Dubious study. Clear affiliate site.


Without meaningful information about the geographies of the participants, how this data would be valuable is not quite clear to me.


The article didn’t share the survey method and the sample size is 1000. I couldn’t take it seriously



It could be huge or tiny depending on the size of the mean and standard deviation of the effect you're looking for in comparison to the mean and sdev of unrelated variations.


Given that the QOI is a single multinomial proportion, an unweighted[1] random sample of the population has a maximum[2] ~3.1% margin of error on either side.

You could argue the QOI is something else (the sum or difference, or even the ratio estimator reported in the title). Margins of error on ratio estimators are quite a bit larger because of numerical properties of ratios.

Since there is interest, I ran a quick simulation[3] to derive the CI of the ratio estimate above ("5x"). By Monte Carlo and using standard assumptions, the confidence interval on the "5X" quantity of interest is 4.51 - 6.82x calculated via the quantile method.[4]

The confidence interval is not appreciably smaller in magnitude if you double the sample size, we're well past the point of diminishing returns.

[1] Weighting would induce a design effect, but here I would suggest that the real problem is a poorly defined population and sample frame, not sample error. This is the real issue here: we have zero reason to believe these 1,000 people are a random sample of any interesting population.

[2] For a parameter \theta = 0.5 -- uncertainly decreases as the statistic becomes further from 0.5. But classical MOEs overreport like this.

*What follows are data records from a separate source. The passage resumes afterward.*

(** The body of the loop over the candidates [n] of cell [(ri, ci)]. *)
Definition trim_candidate (ri ci n : Z) : M bool :=
  (rp <- query (fun b => idx (RowPerms b) ri) ;;
   rowMiss <- match rp with
              | Some rp => found <- query (perm_places rp ci n) ;; ret (negb found)
              | None => ret false
              end ;;
   if rowMiss : bool then delete_allowed ri ci n ;;; ret true
   else
     cp <- query (fun b => idx (ColPerms b) ci) ;;
     colMiss <- match cp with
                | Some cp => found <- query (perm_places cp ri n) ;; ret (negb found)
                | None => ret false
                end ;;
     if colMiss : bool then delete_allowed ri ci n ;;; ret true
     else ret false)%board.

(** [for n, _ := range b.Allowed[ri][ci] { ... }] *)
Definition trim_cell (ri ci : Z) : M bool :=
  (allowed <- query (fun b => cell (Allowed b) ri ci) ;;
   for_flag (elements allowed) (trim_candidate ri ci))%board.

Definition TrimAllowedFromPerms : M bool :=
  (sz <- query (fun b => Some (Size b)) ;;
   for_flag (range 0 sz) (fun ri =>
     for_flag (range 0 sz) (fun ci => trim_cell ri ci)))%board.

(** ** Pattern heuristics (solve.go) *)

Definition NumSetsEqual (a b : gset Z) : bool :=
  if decide (size a <> size b) then false
  else forallb (fun k => bool_decide (k ∈ b)) (elements a).

(** [at_ idx] is the cell of the line at position [idx]: [(row, idx)]
    for [CheckRowNakedSet], [(idx, col)] for [CheckColumnNakedSet]. *)
Definition CheckNakedSet (at_ : Z -> Z * Z) (indices : list Z) (b : Board) : option bool :=
  match indices with
  | [] => Some false
  | i0 :: rest =>
      a0 ← cell (Allowed b) (at_ i0).1 (at_ i0).2;
      if decide (len indices <> Z.of_nat (size a0)) then Some false
      else
        all_ok (fun i =>
                  g ← cell (Grid b) (at_ i).1 (at_ i).2;
                  if decide (g <> EMPTY) then Some false
                  else
                    a ← cell (Allowed b) (at_ i).1 (at_ i).2;
                    a0 ← cell (Allowed b) (at_ i0).1 (at_ i0).2;
                    Some (NumSetsEqual a a0))
               rest
  end.

Definition CheckRowNakedSet (indices : list Z) (rowIndex : Z) : Board -> option bool :=
  CheckNakedSet (fun i => (rowIndex, i)) indices.
Definition CheckColumnNakedSet (indices : list Z) (colIndex : Z) : Board -> option bool :=
  CheckNakedSet (fun i => (i, colIndex)) indices.

Definition SliceContains (haystack : list Z) (needle : Z) : bool :=
  existsb (fun x => bool_decide (x = needle)) haystack.

(** In [TrimNakedSets] the map [toRemove] belongs to a cell other than
    [(ri, ci)], so it does not change while it is ranged over. *)
Definition DisallowAll (ri ci : Z) (toRemove : gset Z) : M bool :=
  for_flag (elements toRemove) (fun k => strike ri ci k).

Definition DisallowOthers (ri ci : Z) (toKeep : list Z) : M bool :=
  (allowed <- query (fun b => cell (Allowed b) ri ci) ;;
   for_flag (elements allowed) (fun k =>
     if existsb (fun v => bool_decide (v = k)) toKeep then ret false
     else strike ri ci k))%board.

Definition TrimNakedSets (n : Z) : M bool :=
  (sz <- query (fun b => Some (Size b)) ;;
   indices <- query (fun b => Permute 0 (int (Size b - 1)) n) ;;
   r <- for_return (range 0 sz) (fun ri =>
     for_return indices (fun idxs =>
       ok <- query (CheckRowNakedSet idxs ri) ;;
       if ok : bool then
         for_return (range 0 sz) (fun ci =>
           if SliceContains idxs ci then ret false
           else
             toRemove <- query (fun b => i0 ← idx idxs 0; cell (Allowed b) ri i0) ;;
             DisallowAll ri ci toRemove)
       else ret false)) ;;
   if r : bool then ret true
   else
     for_return (range 0 sz) (fun ci =>
       for_return indices (fun idxs =>
         ok <- query (CheckColumnNakedSet idxs ci) ;;
         if ok : bool then
           for_return (range 0 sz) (fun ri =>
             if SliceContains idxs ri then ret false
             else
               toRemove <- query (fun b => i0 ← idx idxs 0; cell (Allowed b) i0 ci) ;;
               DisallowAll ri ci toRemove)
         else ret false)))%board.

[3] R Code on Pastebin: https://pastebin.com/raw/UjHg7qnR

[4] Similar results come from taking the numerical sd of the sampling distribution and calculating a NACI about the mean, I just did the quantile trick because it's less code.


If random


Most election polls (in the UK at least) aren't much bigger and can be very very accurate.

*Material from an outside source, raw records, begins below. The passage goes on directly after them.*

(** * todo-workshop backend: authentication gate, auth routes and todo routes

    A shallow embedding of the Express handlers of the backend
    (middleware/auth.js, routes/auth.js, routes/todos.js) together with the
    properties the specification states about them.

    Conventions of the embedding.
    - A JavaScript string is the sequence of its code units; the alphabet is
      restricted to code units below 256, so [String.string] is used as is.
    - A field of a JSON request body is a [jsval]: absent ([JUndefined]) or
      a JSON scalar.  Objects and arrays are outside the model.
    - [parseInt] returns [None] for NaN and the exact integer otherwise
      (JavaScript rounds integers beyond 2^53 to a double; NaN-ness is not
      affected).  A statement that reads the value of such a number is made
      for the safe integers ([safe_integer]).
    - The id columns are Int (32 bits).  [prisma.todo.findUnique] is the
      lookup for an id the column can hold; the client refuses any other
      id, and a statement about an id without row is made for the ids the
      column can hold ([fits_Int]).
    - The Prisma client is modelled as a typed in-memory store that follows
      the schema of the repository (autoincrement keys, unique email,
      [@default], [@updatedAt]); a call the client rejects throws, and the
      handler's [catch] turns that into a 500 response.
    - bcrypt and jsonwebtoken are parameters of the development.
    - The frontend (utils/api, components/TodoList, components/Auth,
      contexts/AuthContext) is embedded over the same backend: the network
      delivers every answer, an event handler runs to its end before the
      next event, and [JSON.stringify]/[JSON.parse] are parameters. *)

From stdpp Require Import base option list gmap strings sorting.
From Stdlib Require Import ZArith Ascii String Lia.

Local Open Scope string_scope.
Local Open Scope Z_scope.

(** ** JavaScript values and string primitives *)

Module JS.

Inductive jsval :=
  | JUndefined
  | JNull
  | JBool (b : bool)
  | JNum (n : Z)
  | JStr (s : string).

(** [!v] is [negb (truthy v)]. *)
Definition truthy (v : jsval) : bool :=
  match v with
  | JUndefined | JNull => false
  | JBool b => b
  | JNum n => negb (n =? 0)
  | JStr s => negb (String.eqb s "")
  end.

Usual caveats apply obviously.


Makes sense in the US. The Trump administration has done an abhorrent job handling the virus and isn't making the slightest effort to change course.


s/abhorrent/malicious/

I subscribe to Hanlon's Razor, but at this point we're well past any benefit of the doubt.

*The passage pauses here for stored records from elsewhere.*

(** C6. Against the control plane of the specification, [kill] returns
    [True] exactly when the identity is known and removes it; a second
    [kill], and a [kill] of any identity that is not known, returns
    [False] and raises nothing.  The same holds for the async method. *)
Theorem C6_kill_idempotent (self : Session) (cfg : ConnectionConfig)
        (p : ApiParams) (w : World ControlPlane) :
  configs w !! _connection_config self = Some cfg ->
  let id := _sandbox_id self in
  exists w1 w2,
    Sandbox.kill self p w
      = (Ok (bool_decide (is_Some (sandboxes (remote w) !! id))), w1) /\
    sandboxes (remote w1) !! id = None /\
    Sandbox.kill self p w1 = (Ok false, w2) /\
    sandboxes (remote w2) = sandboxes (remote w1) /\
    AsyncSandbox.kill self p w = Sandbox.kill self p w /\
    AsyncSandbox.kill self p w1 = Sandbox.kill self p w1.
Proof.
  intros Hc id.
  pose proof (kill_run self cfg p w Hc) as E1. cbv zeta in E1. fold id in E1.
  eexists _, _. split; [exact E1|].
  split; [apply lookup_delete_eq|].
  split.
  { match goal with
    | |- Sandbox.kill _ _ ?w1 = _ => rewrite (kill_run self cfg p w1 Hc)
    end.
    cbv zeta. fold id. cbn [remote sandboxes with_sandboxes].
    rewrite lookup_delete_eq.
    rewrite bool_decide_eq_false_2 by (by intros [? ?]). reflexivity. }
  cbn [remote sandboxes with_sandboxes].
  split; [by rewrite delete_delete_eq|]. done.
Qed.

Lemma C6_kill_idempotent_witness :
  exists w2 w3,
    Sandbox.kill (http_session "sbx-1" Packaging.V_0_2_4) no_params w1 = (Ok true, w2) /\
    Sandbox.kill (http_session "sbx-1" Packaging.V_0_2_4) no_params w2 = (Ok false, w3).
Proof.
  destruct (C6_kill_idempotent (http_session "sbx-1" Packaging.V_0_2_4) _
                               no_params w1 eq_refl)
    as (w2 & w3 & E1 & _ & E2 & _).
  exists w2, w3. split; [| exact E2].
  rewrite E1. f_equal.
Defined.

(** C7. Against the control plane of the specification, [set_timeout N]
    followed by [set_timeout M] leaves the remote side exactly as
    [set_timeout M] alone does: the deadline is [M] seconds from now, not
    [N + M], [min N M] or [max N M] seconds; the configuration and
    transport objects and the log of the process are untouched.  The same
    holds for the async method. *)
Theorem C7_set_timeout_replaces (self : Session) (cfg : ConnectionConfig)
        (p : ApiParams) (N M : Z) (sb : RemoteSandbox) (w : World ControlPlane) :
  configs w !! _connection_config self = Some cfg ->
  sandboxes (remote w) !! _sandbox_id self = Some sb ->
  let id := _sandbox_id self in
  exists w1 w2 wM sb2,
    Sandbox.set_timeout self N p w = (Ok tt, w1) /\
    Sandbox.set_timeout self M p w1 = (Ok tt, w2) /\
    Sandbox.set_timeout self M p w = (Ok tt, wM) /\
    remote w2 = remote wM /\
    sandboxes (remote w2) !! id = Some sb2 /\
    rs_end_at sb2 = (now (remote w) + M)%Z /\
    (N <> 0 -> rs_end_at sb2 <> now (remote w) + (N + M))%Z /\
    (N < M -> rs_end_at sb2 <> now (remote w) + Z.min N M)%Z /\
    (M < N -> rs_end_at sb2 <> now (remote w) + Z.max N M)%Z /\
    configs w2 = configs w /\ transports w2 = transports w /\
    logged w2 = logged w /\
    AsyncSandbox.set_timeout self N p w = Sandbox.set_timeout self N p w /\
    AsyncSandbox.set_timeout self M p w1 = Sandbox.set_timeout self M p w1.
Proof.
  intros Hc Hs id.
  pose proof (set_timeout_run self cfg p N sb w Hc Hs) as E1.
  pose proof (set_timeout_run self cfg p M sb w Hc Hs) as EM.
  cbv zeta in E1, EM. fold id in E1, EM.
  eexists _, _, _, _. split; [exact E1|]. split.
  { apply (set_timeout_run self cfg p M); [exact Hc|].
    cbn [remote sandboxes with_sandboxes]. apply lookup_insert_eq. }
  split; [exact EM|].
  cbn [remote sandboxes with_sandboxes now configs transports logged
       set_deadline rs_state rs_auto_pause rs_end_at].
  fold id.
  split. { unfold with_sandboxes. cbn. by rewrite insert_insert_eq. }
  split; [apply lookup_insert_eq|].
  cbn [rs_end_at set_deadline].
  repeat split; lia.
Qed.

Lemma C7_set_timeout_replaces_witness :
  exists w2 sb2,
    bind (Sandbox.set_timeout (http_session "sbx-1" Packaging.V_0_2_4) 60 no_params)
         (fun _ => Sandbox.set_timeout (http_session "sbx-1" Packaging.V_0_2_4)
                                       900 no_params) w1
    = (Ok tt, w2) /\
    sandboxes (remote w2) !! "sbx-1" = Some sb2 /\ rs_end_at sb2 = 1000%Z.
Proof.
  destruct (C7_set_timeout_replaces (http_session "sbx-1" Packaging.V_0_2_4) _
              no_params 60 900 _ w1 eq_refl eq_refl)
    as (w1' & w2 & wM & sb2 & E1 & E2 & _ & _ & Hsb & Hend & _).
  exists w2, sb2. split; [| split; [exact Hsb | exact Hend]].
  unfold bind. by rewrite E1, E2.
Defined.




(** C9 (as stated: one pool shared by all sessions of a process).  Two
    sessions constructed one after the other in the same process hold
    different transport objects, hence different pools. *)
Lemma C9_pool_not_shared :
  exists s1 w1 s2 w2,
    Sandbox._cls_connect "sbx-1" None key w0 = (Ok s1, w1) /\
    Sandbox._cls_connect "sbx-1" None key w1 = (Ok s2, w2) /\
    _transport s1 <> _transport s2.
Proof.
  eexists _, _, _, _. split; [vm_compute; reflexivity|].
  split; [vm_compute; reflexivity|]. discriminate.
Qed.

(** C9 (amended).  The class attribute [SandboxApiBase._limits] bounds a
    pool at 20 connections and 10 keep-alive connections.  Every
    construction (sync or async, by constructor, create, connect or
    resume) creates the transport objects it uses, each with the limits
    object that [self._limits] resolves to, the same for all sessions: it
    is [SandboxApiBase._limits], and the bound 20 and 10, when no class
    before [SandboxApiBase] in the method resolution order defines the
    attribute.  The transport of the session is one of those just
    created, so its pool belongs to that session alone, and every
    HTTP-backed session has one. *)
Theorem C9_pool_per_session {CP : Type} `{Remote CP} `{SandboxSetup}
        (m : M CP Session) (w : World CP) (s : Session) (w' : World CP) :
  construction m -> m w = (Ok s, w') ->
  (max_connections _limits = 20%Z /\
   max_keepalive_connections _limits = 10%Z) /\
  exists new,
    transports w' = transports w ++ new /\
    (forall t, t ∈ new ->
       tr_limits t = self_limits /\
       (self_limits = _limits ->
        max_connections (tr_limits t) = 20%Z /\
        max_keepalive_connections (tr_limits t) = 10%Z)) /\
    (forall r, _transport s = Some r ->
       length (transports w) <= r /\
       exists t, t ∈ new /\ transports w' !! r = Some t) /\
    (is_Some (_envd_api s) -> is_Some (_transport s)).
Proof.
  intros Hm E. split; [done|].
  destruct (construction_pool m w s w' Hm E) as (new & Htr & Hlim & Hfresh & Hhttp).
  exists new. split; [exact Htr|]. split; [| split; [exact Hfresh | exact Hhttp]].
  intros t Ht. rewrite (Hlim t Ht). split; [done|]. by intros ->.
Qed.

Lemma C9_pool_per_session_witness :
  exists s w',
    Sandbox._cls_connect "sbx-1" None key w1 = (Ok s, w') /\
    forall r, _transport s = Some r -> 1 <= r.
Proof.
  destruct (Sandbox._cls_connect "sbx-1" None key w1) as [[s|e] w'] eqn:E;
    [| by vm_compute in E].
  exists s, w'. split; [reflexivity|].
  destruct (C9_pool_per_session (Sandbox._cls_connect "sbx-1" None key) w1 s w'
                                (sync_connect _ _ _) E)
    as (_ & new & _ & _ & Hfresh & _).
  intros r Hr. exact (proj1 (Hfresh r Hr)).
Defined.

(** C10 (the code at the failing input).  With the empty string as
    [sandbox_id], a template and a configuration object, the sync
    constructor does not raise the [SandboxException]: the guard tests
    the truth value of [sandbox_id], the dispatch after it tests
    [sandbox_id is not None], and so the constructor asks the control
    plane for the info of the sandbox [""]. *)
Lemma C10_guard_skips_empty_id :
  exists r w',
    Sandbox.__init__ (Some "base") None None None None (opts_shared "") w_pair
      = (r, w') /\
    r <> Raise (SandboxException msg_existing) /\
    exists p a, net w' = [XGetInfo "" p a].
Proof.
  eexists _, _. split; [vm_compute; reflexivity|].
  split; [discriminate|]. eexists _, _. reflexivity.
Qed.

(** The guard on every other input: when the sync constructor is given a
    non-empty [sandbox_id] in its options together with a metadata or a
    template argument that is not [None], it raises the
    [SandboxException] with the process state unchanged: no configuration
    is built, no call is made and no session is returned. *)
Theorem C10_existing_sandbox_guard {CP : Type} `{Remote CP} `{SandboxSetup}
        (template : option string) (timeout : option Z)
        (metadata envs : option (gmap string string)) (secure : option bool)
        (opts : SandboxOpts) (id : string) (w : World CP) :
  o_sandbox_id opts = Some id -> id <> "" ->
  is_Some metadata \/ is_Some template ->
  Sandbox.__init__ template timeout metadata envs secure opts w
    = (Raise (SandboxException msg_existing), w).
Proof.
  intros Hid Hne Hm. apply (init_guard _ _ _ _ _ _ id); [exact Hid | | exact Hm].
  by destruct id.
Qed.

Lemma C10_existing_sandbox_guard_witness :
  Sandbox.__init__ (Some "base") None None None None (opts_for "sbx-1") w0
  = (Raise (SandboxException msg_existing), w0).
Proof.
  apply (C10_existing_sandbox_guard _ _ _ _ _ _ "sbx-1");
    [reflexivity | discriminate | right; by eexists].
Defined.

(** * Further properties of the sources *)

(** ** The marker in composite identities *)

Section Marker.

Lemma lower_append (a b : string) :
  Text.lower (a +:+ b) = Text.lower a +:+ Text.lower b.
Proof.
  induction a as [|c a IH]; [done|].
  rewrite append_cons. cbn [Text.lower]. by rewrite append_cons, IH.
Qed.

(** A match of ["brd"] cannot extend over a hyphen. *)
Lemma startswith_brd_hyphen (x y : string) :
  Text.startswith "brd" (x +:+ String "-" y) = Text.startswith "brd" x.
Proof.
  destruct x as [|c1 [|c2 [|c3 x]]]; rewrite ?append_cons, ?append_nil;
    cbn [Text.startswith]; rewrite ?andb_false_r; reflexivity.
Qed.

Lemma contains_brd_hyphen (x y : string) :
  Text.contains "brd" (x +:+ String "-" y)
  = Text.contains "brd" x || Text.contains "brd" y.
Proof.
  induction x as [|c x IH].
  - rewrite append_nil. reflexivity.
  - rewrite append_cons. cbn [Text.contains].
    rewrite <- append_cons, startswith_brd_hyphen, IH.
    by rewrite orb_assoc.
Qed.

Lemma is_brd_hyphen (a b : string) :
  is_brd (a +:+ "-" +:+ b) = is_brd a || is_brd b.
Proof.
  unfold is_brd. rewrite lower_append. cbn [append].
  change (Text.lower (String "-" b)) with (String "-" (Text.lower b)).
  apply contains_brd_hyphen.
Qed.

End Marker.

(** X1. The identity that [SandboxInfo._from_sandbox_data] reports is the
    sandbox identity of the API model, joined by a hyphen with the client
    identity when the model has one, exactly as
    [SandboxApiBase._get_sandbox_id] joins them; and such a composite
    identity carries the backend marker exactly when one of its two parts
    does: a marker in the client identity alone selects the SSH backend. *)
Theorem X1_marker_of_composite_identity (sandbox : ApiModel)
        (token : option string) (a b : string) :
  is_brd (_get_sandbox_id a b) = is_brd a || is_brd b /\
  si_sandbox_id (_from_sandbox_data sandbox token)
    = from_option (_get_sandbox_id (am_sandbox_id sandbox))
                  (am_sandbox_id sandbox) (am_client_id sandbox) /\
  is_brd (si_sandbox_id (_from_sandbox_data sandbox token))
    = is_brd (am_sandbox_id sandbox)
      || from_option is_brd false (am_client_id sandbox).
Proof.
  split; [apply is_brd_hyphen|]. split.
  - unfold _from_sandbox_data, _get_sandbox_id. cbn [si_sandbox_id].
    by destruct (am_client_id sandbox).
  - unfold _from_sandbox_data. cbn [si_sandbox_id].
    destruct (am_client_id sandbox) as [c|]; cbn [from_option].
    + apply is_brd_hyphen.
    + by rewrite orb_false_r.
Qed.

(** ** The read-only properties of a session *)

Section Accessors.
Context {CP : Type} `{Remote CP} `{SandboxSetup}.

Lemma construction_backend (m : M CP Session) w s w' :
  construction m -> m w = (Ok s, w') -> backend_ok s = true.
Proof.
  intros Hm E.
  destruct (construction_ends_in_init m Hm _ _ _ E)
    as [(t & to & md & en & se & o & w1 & E1) | (o & w1 & E1)].
  - by apply sync_init_backend in E1.
  - by apply async_init_backend in E1.
Qed.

Data on euromomo for 0 - 14 shows that excess mortality this year is indistinguishable from other years.

At this link, check out the euromomo section:

https://ourworldindata.org/excess-mortality-covid

The charts above clearly show the effect on 14+ due to covid this year.

If you scroll down further, you can select 0-14 in the country-by-country data.

What you'll see there is that Sweden looks the same as all of the other countries for 0-14, and they did not close their schools for those ages.

EDIT: what's with the downvotes for showing data?


There is a massive, silent demographic who wants a return to status quo.

There was a conference call with the school district the other night. A friend in the district was in awe at how many parents want their children to return to school, are upset about sports, etc.

Many people want to look at this as a black and white issue - either you believe social distancing and masks are necessary, or you believe that Bill Gates wants to put a microchip in your head. The media is of course greatly to blame for this.

The reality is that there are many people who share different priorities than vocal groups on the Internet. Several times I have written blog posts about lay statistical analysis of the virus, and how more conservative states have the benefit of seeing reopening in action in states like Florida and Texas. Many of the responses assume I am against masks, against social distancing, trolling etc. No discourse is possible.


> either you believe social distancing and masks are necessary

:s/believe/know


Silent?


On the Internet, I believe so. You see the crazies and the anti-maskers but anyone worried about e.g. the mental health of their children or the viability of their family business is filtered out.

We are seeing waves of permanent restaurant closings where I am from, and people seem reluctant to put 2 and 2 together.